In 2014 he established BabylonGardens an innovation lab for Green Technologies in Urban Spaces. BabylonGardens portofolio of technologies includes solutions for green walls, green roofs and urban spaces, specially designed to cater for the needs of the Mediterranean region. Spyros holds two patents for technologies that he developed for minimum-weight Green Roofs, and for Green Walls made by reusing large quantities for plastic bottles.

In 2017 he established the joint initiative on Sustainable Development and Governance between the Cambridge Institute for Sustainability Leadership (CISL) – of the University of Cambridge, and the European Public Law Organization (EPLO), an International Organization with Permanent Observer status at the UN General Assembly.

The programme was transformed into the Institute for Sustainable Development of EPLO in 2019, of which he is the Director.

He is a Senior Associate of the Cambridge Institute for Sustainability Leadership since 2018.

In 2018 he co-founded Verimpact.com, a specialised Data Analytics and Non-Financial Risk management tech company, working with clients globally on improving sustainability performance and minimizing Environmental, Social, and Governance risks. Verimpact is also running the Verimpact Academy providing training and knowledge to its global community.
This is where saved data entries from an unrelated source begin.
Lemma ByRepeat_exact ev c m w eb s x :
  (∀ i, eventInfo (ev i) = i) → layout m w eb → 0 <= c → repeat_fits m eb c →
  ∃ m' es, Mask.MaskCountProcessByRepeat ev c m s = Some (m', s, es) ∧
    ((∃ op, MemInfo op ∈ eventInfo <$> es ∧ touched op x) ↔
     ∃ i k, 0 <= i < repeatTimes m ∧ 0 <= k < c ∧ in_repeat_element m w eb i k x).
Proof.
  intros Hev Hl Hc [Hm Hr Ha]. destruct (ByRepeat_run ev c m w eb s Hl Hm) as (m' & E). do 2 eexists. split; [exact E|].
  rewrite (emitted_touch ev _ x Hev), (repeat_elements m w eb c x Hl Hc), touched_app. clear E. cbv zeta.
  set (nb := c / eb) in *. pose proof Hl as [Hw He _ Hs _]. pose proof (Z.div_mod c eb ltac:(lia)) as Hdm. fold nb in Hdm.
  pose proof (Z.mod_pos_bound c eb ltac:(lia)) as Hmb. assert (0 <= nb) by (apply Z.div_pos; lia).
  pose proof (ty_blockSize m Hm). unfold is_u32 in *. assert (0 <= (c - nb * eb) * w < 2 ^ 32) as Hn by nia.
  assert (touched (Mem.blockNum nb m) x ↔ ∃ i j, 0 <= i < repeatTimes m ∧ 0 <= j < nb ∧ in_block m i j x) as Hb.
  { unfold touched, in_block, block_base. cbn. by rewrite u32_small. }
  rewrite touched_when, Hb by (intros E%Z.ltb_ge; rewrite Hb; intros (i & j & _ & Hj & _); lia).
  assert (some_touch (if 0 <? c - nb * eb then rest_of_repeat m nb ((c - nb * eb) * w) <$> seqZ 0 (repeatTimes m) else []) x ↔
    ∃ i, 0 <= i < repeatTimes m ∧ block_base m i nb <= x < block_base m i nb + (c - nb * eb) * w) as ->; [|done].
  destruct (Z.ltb_spec 0 (c - nb * eb)); split.
  - intros (op & (i & -> & Hi%elem_of_seqZ)%list_elem_of_fmap & Hx). rewrite touched_repeat_rest in Hx by (done || lia).
    by exists i.
  - intros (i & Hi & Hx). eexists. split; [|by rewrite touched_repeat_rest by (done || lia)].
    apply list_elem_of_fmap. exists i. split; [done|]. apply elem_of_seqZ. lia.
  - by intros (op & ?%elem_of_nil & _).
  - intros (i & _ & Hx). nia.
Qed.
Since 2022 Spyros is Board Member of the EU Commission Restore our Ocean and Waters Mission, aiming to protect and restore the health of the ocean and waters through research and innovation, citizen engagement and blue investments.

Since 2023, he is the Team Leader of the EU-GCC Cooperation on Green Transition project, established by the European External Action Service and funded by the EU Foreign Policy Instrument. The project focuses on promoting Green Transition and cooperation on Decarbonisation, Renewable Energy, Energy Efficiency, Green hydrogen and Climate change adaptation between the European Union, and Bahrain, Kuwait, Oman, Qatar, Saudi Arabia, and the UAE.

in 2025 Spyros was appointed as Ambassador of the European Public Law Organization to the Gulf Cooperation Council and the Gulf region.

== Personal life ==
Spyros is married with Christina Deligianni and has two daughters, Nausica and Alexandra.